Hèeft het litteratuuronderwijs ons volk “voor het eerste” weten te winnen? Iedereen grijpt naar Jan Cremer, maar handige niet met noten overladen herdrukken van oeuvres van onze klassieken ontbreken: noch Hadewijch, noch Hooft, noch Huet of Potgieter of Van Eeden zijn verkrijgbaar. Juist ook hier moet de leraar zijn taak zien: een generatie vormen die èn traditie èn vernieuwing huldigt.(...)

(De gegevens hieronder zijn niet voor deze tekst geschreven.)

(** the loop of [update] over the spiking pre-synaptic neurons *)
Lemma trigger_loop (pre2syn : list (list nat)) (_t_ : R) (l : list nat)
    (t_last : vec) :
  Forall (fun p => (p < length pre2syn)%nat) l ->
  Forall (Forall (fun k => (k < length t_last)%nat)) pre2syn ->
  exists t',
    for_each l
      (fun t_last pre_id =>
         syn_ids <- getitem pre2syn pre_id ;;
         GABAa.assign_fancy t_last syn_ids _t_) t_last = Ok t' /\
    length t' = length t_last /\
    forall k,
      nth k t' 0 = if reached pre2syn l k then _t_ else nth k t_last 0.
Proof.
  revert t_last. induction l as [|p t IH]; intros t_last Hl Hids.
  - exists t_last. simpl. auto.
  - pose proof (Forall_inv Hl) as Hp. cbv beta in Hp.
    cbn [for_each]. rewrite (getitem_ok pre2syn p [] Hp). cbn [Py.bind].
    destruct (assign_fancy_ok _t_ (nth p pre2syn []) t_last)
      as (t1 & Hrun1 & Hlen1 & Hnth1).
    { rewrite Forall_forall in Hids. apply Hids, nth_In, Hp. }
    rewrite Hrun1. cbn [Py.bind].
    destruct (IH t1 (Forall_inv_tail Hl)) as (t' & Hrun & Hlen & Hnth).
    { rewrite Hlen1. exact Hids. }
    exists t'. split; [exact Hrun|]. split; [congruence|].
    intros k. rewrite Hnth, Hnth1. unfold reached. cbn [existsb].
    destruct (existsb (Nat.eqb k) (nth p pre2syn []));
      destruct (existsb _ t); reflexivity.
Qed.

Lemma reached_triggered (pre : GABAa.NeuState) (pre2syn : list (list nat))
    (k : nat) :
  reached pre2syn (GABAa.spiking pre) k = true <-> triggered pre pre2syn k.
Proof.
  unfold reached, triggered. rewrite existsb_exists. split.
  - intros (p & Hp & Hk). apply In_spiking in Hp. destruct Hp as [Hlt Hgt].
    apply existsb_exists in Hk. destruct Hk as (k' & Hin & Heq).
    apply Nat.eqb_eq in Heq. subst k'. exists p. auto.
  - intros (p & Hlt & Hgt & Hin). exists p. split.
    + apply In_spiking. auto.
    + apply existsb_exists. exists k. split; [exact Hin|].
      apply Nat.eqb_refl.
Qed.

(** ** ExpCUBA: the dense update *)

(** [ExpCUBA._dense_update] has no statement on [post]: whenever it
    returns, the post-synaptic group is the one it was given. *)
Lemma dense_update_keeps_post (self self' : Exponential.ExpCUBA)
    (pre post post' : NeuGroup) (_t _dt : R) :
  Exponential._dense_update self pre post _t _dt = Ok (self', post') ->
  post' = post.
Proof.
  unfold Exponential._dense_update.
  destruct (Exponential.store self) as [| conn_mat size g]; [discriminate|].
  intros H.
  apply bind_ok in H. destruct H as (dl & _ & H).
  apply bind_ok in H. destruct H as (g' & _ & H).
  congruence.
Qed.

(** * Main results *)

(** C7, as stated, fails for the forward Euler step of [get_GABAa1.int_s]:
    with [tau_decay = 6], [dt = 12] and [s = 1] the step returns [-1]. *)
Lemma euler_decay_step_overshoots :
  (0 < 6 /\ 0 < 12 /\ 0 < 1) /\
  GABAa.int_s1 6 12 1 0 = -1 /\
  ~ (0 < GABAa.int_s1 6 12 1 0 < 1).
Proof.
  assert (GABAa.int_s1 6 12 1 0 = -1) as Hv.
  { unfold GABAa.int_s1, Integrators.euler. lra. }
  repeat split; lra.
Qed.

(** C7, amended.  For every [tau > 0], [dt > 0] and gating value [g > 0],
    repeated steps of [ExpCUBA.integral] (exponential Euler) with no spike
    drive stay strictly positive, strictly decrease at every step, and fall
    below every positive bound; the forward Euler step [int_s] of
    [get_GABAa1] does so exactly when [dt < tau_decay]: for
    [dt >= tau_decay] one step already returns a value that is not
    positive. *)
Theorem decay_step_monotone (tau dt g : R) :
  0 < tau -> 0 < dt -> 0 < g ->
  (forall self t,
     Exponential.tau self = tau ->
     let step := fun y => Exponential.integral self y t dt in
     (forall n, 0 < repeat_step step (S n) g < repeat_step step n g) /\
     (forall eps, 0 < eps ->
        exists N, forall n, (N <= n)%nat -> repeat_step step n g < eps)) /\
  (dt < tau ->
   forall t,
     let step := fun y => GABAa.int_s1 tau dt y t in
     (forall n, 0 < repeat_step step (S n) g < repeat_step step n g) /\
     (forall eps, 0 < eps ->
        exists N, forall n, (N <= n)%nat -> repeat_step step n g < eps)) /\
  (tau <= dt -> forall t, GABAa.int_s1 tau dt g t <= 0).
Proof.
  intros Htau Hdt Hg. split; [|split].
  - intros self t Hself step.
    destruct (exp_euler_factor tau dt Htau Hdt) as [Hq0 Hq1].
    apply (linear_step_decays (exp (- 1 / tau * dt)) Hq0 Hq1); [|exact Hg].
    intros y. unfold step. rewrite integral_linear, Hself. reflexivity.
  - intros Hlt t step.
    destruct (euler_factor tau dt Hdt Hlt) as [Hq0 Hq1].
    apply (linear_step_decays (1 - dt / tau) Hq0 Hq1); [|exact Hg].
    intros y. unfold step. apply int_s1_linear.
  - intros Hge t. rewrite int_s1_linear.
    assert (1 <= dt / tau) as Hq.
    { apply (Rmult_le_reg_r tau); [exact Htau|].
      unfold Rdiv. rewrite Rmult_assoc, Rinv_l by lra. lra. }
    nra.
Qed.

Juist tegenwoordig nu via t.v., radio en pers geestelijke waarden, en speciaal litteraire waarden, meermalen omgezet worden in exhibi-tionisme, grapjasserij en kruiswoordraadsel, dient het litteratuur-onderwijs een ducdalf te blijven temidden van deze zondvloed: misschien komt er dan nog eens een tijd dat een Nederlander in het parlement zijn Gorter of Hooft citeert, gelijk een Engelsman zijn Wordsworth of Shakespeare.’
W.L.M.E. van Leeuwen
(Uit: Wam de Moor e.a., Schatbewaarder tussen coryfeeën. W.L.M.E. van Leeuwen en de Schoonheid. Broekhuis / Stichting Literaire Manifestaties Enschede-Hengelo, 1992, p. 56 e.v.)